(Task input begins)
(** The matches of a pattern, as a relation between the position where a
    match starts and the position where it ends; [mtch] searches this
    relation in priority order. *)
Inductive matches : regex -> mstate -> mstate -> Prop :=
| M_Bol st : m_prev st = None -> matches Bol st st
| M_Wordb st : is_wordb st = true -> matches Wordb st st
| M_Cls p st c s' :
    m_rest st = c :: s' -> p c = true ->
    matches (Cls p) st (MState (Some c) s' (m_grps st))
| M_Cat r1 r2 st st1 st2 :
    matches r1 st st1 -> matches r2 st1 st2 -> matches (Cat r1 r2) st st2
| M_Opt_one r st st' : matches r st st' -> matches (Opt r) st st'
| M_Opt_none r st : matches (Opt r) st st
| M_Star_nil r st : matches (Star r) st st
| M_Star_cons r st st1 st2 :
    matches r st st1 -> (length (m_rest st1) < length (m_rest st))%nat ->
    matches (Star r) st1 st2 -> matches (Star r) st st2
| M_Plus r st st1 st2 :
    matches r st st1 -> matches (Star r) st1 st2 -> matches (Plus r) st st2
| M_Grp n r st st' :
    matches r st st' -> matches (Grp n r) st (set_grp n (consumed st st') st')
| M_Ref n st w s' :
    get_grp n (m_grps st) = Some w -> strip_prefix w (m_rest st) = Some s' ->
    matches (Ref n) st
      (MState (match last w with Some c => Some c | None => m_prev st end)
              s' (m_grps st)).

(** The position reached from [st] by reading the characters [xs]. *)
Fixpoint consume (xs : pystr) (st : mstate) : mstate :=
  match xs with
  | [] => st
  | c :: xs' => consume xs' (MState (Some c) (tail (m_rest st)) (m_grps st))
  end.

(** The conditions under which the loop of [_extract_title] does not pass
    over a block. *)
Definition title_candidate (top_size page_width : float) (b : TextBlock) : bool :=
  negb (F.gt (y0 b) 300%float)
  && negb (F.gt (PrimFloat.abs (size b - top_size)) 2.0%float)
  && negb (re_match re_list_marker (strip (text b)))
  && negb (bool_decide (lower (strip (text b)) ∈ boilerplate))
  && negb (F.gt (PrimFloat.abs ((x0 b + x1 b) / 2 - page_width / 2))
                (page_width * 0.25)%float).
(Task input ends)
About this exercise
Each line from the beginning of the entries to the line with "matches r st st1 -> matches" must be repeated exactly, with both end lines kept and no other lines given.

Output
(** The matches of a pattern, as a relation between the position where a
    match starts and the position where it ends; [mtch] searches this
    relation in priority order. *)
Inductive matches : regex -> mstate -> mstate -> Prop :=
| M_Bol st : m_prev st = None -> matches Bol st st
| M_Wordb st : is_wordb st = true -> matches Wordb st st
| M_Cls p st c s' :
    m_rest st = c :: s' -> p c = true ->
    matches (Cls p) st (MState (Some c) s' (m_grps st))
| M_Cat r1 r2 st st1 st2 :
    matches r1 st st1 -> matches r2 st1 st2 -> matches (Cat r1 r2) st st2
| M_Opt_one r st st' : matches r st st' -> matches (Opt r) st st'
| M_Opt_none r st : matches (Opt r) st st
| M_Star_nil r st : matches (Star r) st st
| M_Star_cons r st st1 st2 :
    matches r st st1 -> (length (m_rest st1) < length (m_rest st))%nat ->
    matches (Star r) st1 st2 -> matches (Star r) st st2
| M_Plus r st st1 st2 :
    matches r st st1 -> matches (Star r) st1 st2 -> matches (Plus r) st st2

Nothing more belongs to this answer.